Under VAWA, the Idaho State Police had $1,271,774 of STOP Violence Against Women grant funds available to disburse to local governments and nonprofit organizations in 2017. ISP spokesman Tim Marsano said in March 2018 that the Coeur d’Alene Police Department was awarded $65,396 to fund a victim services advocate; the Post Falls Police Department was awarded $46,089 to partially fund a deputy city prosecutor and group counseling for victims of domestic violence, sexual assault, stalking, and dating violence; and Safe Passage was awarded $40,626 to provide support and advocacy services to sexual assault survivors and coordinating services with the Sexual Assault Response Team (SART) and other partner agencies, as well as $55,420 to provide direct services to survivors who need guidance and support accessing civil or criminal court and to provide outreach and education to the community.

Marsano said ISP also subawards VAWA funds to the Idaho Coalition Against Sexual and Domestic Violence, “who then subawards funds to organizations around the state providing direct services to victims of sexual assault.”

VAWA has been criticized by diverse constituencies over the years. As a Feb. 27, 2013 Time magazine article explained, VAWA has used federal grants as incentives for states to enact mandatory arrest practices.

Stinebaugh said Idaho does not practice mandatory arrests for domestic violence incidents, but Washington does. Critics say mandatory arrests and prosecutions without the cooperation of alleged victims have created more problems for victims of domestic violence. A 2007 study by Harvard researcher Radha Iyengar found that the VAWA provisions actually led to decreased reporting and increased intimate partner homicides, yielding “perverse effects on intimate partner violence, harming the very people they seek to help.”

Kootenai County may prosecute domestic violence cases even if the victim is unwilling to cooperate, said Kootenai County prosecutor Barry McHugh.

“We evaluate the evidence that’s been presented to us to determine whether or not we believe a crime has been committed, and then we have to decide whether we can proceed whether the victim is cooperative or not. Evidence-based prosecution is something we’ve been utilizing for a number of years.”

Victim responsibilities

If a victim is subpoenaed and does not show up for a court date, the victim can be arrested and compelled to testify. If the victim refuses to testify, the court can hold the person in contempt of court.

McHugh said that usually means the person will sit in jail until she decides to cooperate with the court’s order, or for as long as the trial is underway. If a victim is willing to testify but gives testimony inconsistent with prior testimony, the person could face perjury charges. McHugh said he’s never seen that happen, but he has seen victims sit in jail for refusing to testify. That’s more of a court decision than a prosecutorial decision, he explained.

In some quarters, the law has been criticized as discriminatory against men.

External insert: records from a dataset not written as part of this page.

(* ===== verification/CommonMath.v ===== *)
(** * Integers and byte slices of [common] and [common/math]

    [math/big] values are [Z]; [big.Int.Bits] yields the little-endian 64-bit
    words of the absolute value.  [common.Address] and [common.Hash] are the
    big-endian values of their 20- and 32-byte arrays.  The loops of
    [common/math/big.go] ([ReadBits], [Exp], [FirstBitSet]) are translated as
    loops and shown to compute the closed forms the callers rely on. *)
From S2P Require Import Prelude.
From stdpp Require Import base numbers list.
From Stdlib Require Import ZArith Lia.
#[local] Open Scope Z_scope.

(** ** [math/big] *)

Definition BitLen (x : Z) : Z := if x =? 0 then 0 else Z.log2 (Z.abs x) + 1.
Definition Sign (x : Z) : Z := Z.sgn x.
Definition big_Uint64 (x : Z) : Z := u64 (Z.abs x).
Definition big_Int64 (x : Z) : Z :=
  if x <? 0 then s64 (- s64 (Z.abs x)) else s64 (Z.abs x).
Definition big_Bytes (x : Z) : list byte :=
  z2be (Z.to_nat ((BitLen x + 7) / 8)) (Z.abs x).
Definition big_Bit (x : Z) (i : Z) : Z := if Z.testbit x i then 1 else 0.

(** [x.Bits()]: little-endian machine words, without leading zero words. *)
Fixpoint words_of (n : nat) (x : Z) : list Z :=
  match n with
  | O => []
  | S n => x mod two64 :: words_of n (x / two64)
  end.
Definition Bits (x : Z) : list Z :=
  words_of (Z.to_nat ((BitLen x + 63) / 64)) (Z.abs x).
(* ===== verification/RlpEncode.v ===== *)
(** * The RLP encoder ([lib/rlp/encode.go])

    The Go encoder is a two-pass writer: values are appended to [str] while the
    list headers, whose sizes are only known at [listEnd], are kept on the side
    in [lheads] and spliced in by [toBytes].  [enc] is the recursive definition
    of the RLP format; [EncodeToBytes_enc] shows that the two agree. *)
From S2P Require Import Prelude CommonMath.
From stdpp Require Import base numbers list.
From Stdlib Require Import ZArith Lia.
#[local] Open Scope Z_scope.
Set Warnings "-register-all".

(** ** Model *)

Inductive rlperr : Type :=
| EOL
| ErrExpectedString
| ErrExpectedList
| ErrCanonInt
| ErrCanonSize
| ErrElemTooLarge
| ErrValueTooLarge
| ErrMoreThanOneValue
| errNotInList
| errNotAtEOL
| errUintOverflow
| io_EOF
| io_ErrUnexpectedEOF
| errInvalidBool (num : Z)
| errNegativeBigInt
| decodeError (cause : rlperr)
| errTooFewElements
| errStringTooLong
| errStringTooShort
| errOfDecoder.

#[global] Instance rlperr_eq_decision : EqDecision rlperr.
Proof. solve_decision. Defined.

Record listhead := mkHead { offset : Z; size : Z }.

(** [sizebuf] is scratch space of the writers and holds no state. *)
Record encbuf := mkEncbuf {
  str : list byte;
  lheads : list listhead;
  lhsize : Z
}.

Definition emptyEncbuf : encbuf := {| str := []; lheads := []; lhsize := 0 |}.

Definition w_append (b : list byte) (w : encbuf) : encbuf :=
  {| str := str w ++ b; lheads := lheads w; lhsize := lhsize w |}.

(** [putint]: the bytes it stores; their number is its result. *)
Definition putint (i : Z) : list byte :=
  let sh k := z2b (Z.shiftr i k) in
  if i <? 2 ^ 8 then [z2b i]
  else if i <? 2 ^ 16 then [sh 8; z2b i]
  else if i <? 2 ^ 24 then [sh 16; sh 8; z2b i]
  else if i <? 2 ^ 32 then [sh 24; sh 16; sh 8; z2b i]
  else if i <? 2 ^ 40 then [sh 32; sh 24; sh 16; sh 8; z2b i]
  else if i <? 2 ^ 48 then [sh 40; sh 32; sh 24; sh 16; sh 8; z2b i]
  else if i <? 2 ^ 56 then [sh 48; sh 40; sh 32; sh 24; sh 16; sh 8; z2b i]
  else [sh 56; sh 48; sh 40; sh 32; sh 24; sh 16; sh 8; z2b i].

(** [intsize]: the loop returns after at most eight shifts of a [uint64]. *)
Fixpoint intsize_loop (fuel : nat) (sz i : Z) : Z :=
  match fuel with
  | O => sz
  | S fuel => let i := Z.shiftr i 8 in if i =? 0 then sz else intsize_loop fuel (sz + 1) i
  end.
Definition intsize (i : Z) : Z := intsize_loop 8 1 i.

Definition headsize (size : Z) : Z := if size <? 56 then 1 else 1 + intsize size.

(** [puthead]: the bytes stored at the front of the buffer. *)
Definition puthead (smalltag largetag size : Z) : list byte :=
  if size <? 56 then [z2b (smalltag + size)]
  else let b := putint size in z2b (largetag + zlen b) :: b.

Definition listhead_encode (head : listhead) : list byte := puthead 0xC0 0xF7 (size head).

Definition encodeStringHeader (sz : Z) (w : encbuf) : encbuf :=
  if sz <? 56 then w_append [z2b (0x80 + sz)] w
  else let b := putint sz in w_append (z2b (0xB7 + zlen b) :: b) w.

Definition encodeString (b : list byte) (w : encbuf) : encbuf :=
  match b with
  | [c] => if b2z c <=? 0x7F then w_append [c] w
           else w_append b (encodeStringHeader (zlen b) w)
  | _ => w_append b (encodeStringHeader (zlen b) w)
  end.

Phyllis Schlafly, the late founder of Eagle Forum, wrote the following in a July 15, 2011 column: “VAWA is just about as sex discriminatory as legislation can get...Women who make domestic violence accusations are not required to produce evidence and are never prosecuted for perjury if they lie. Accused men are not accorded fundamental protections of due process, not considered innocent until proven guilty, and in many cases, are not afforded the right to confront their accusers.”

Crapo spokesman Lindsay Nothern said the bill that reauthorizes VAWA this year will likely come out of the Senate Judiciary Committee. Crapo serves on the committee and was the lead Republican sponsor for VAWA in past years. Because the committee is headed by Sen. Chuck Grassley, R-Iowa, Grassley may take the lead in this year’s version, said Nothern.

Nothern also said that he didn’t know if the Senate version would be significantly different from the current law. A spokesman for Risch said the senator would wait to comment until the Senate had its own VAWA reauthorization proposal.

*EDITOR’S NOTE: This story was revised to show that there were 6,084 cases of intimate partner violence recorded in Idaho in 2016. The first version of this story incorrectly stated that figure was for Kootenai County.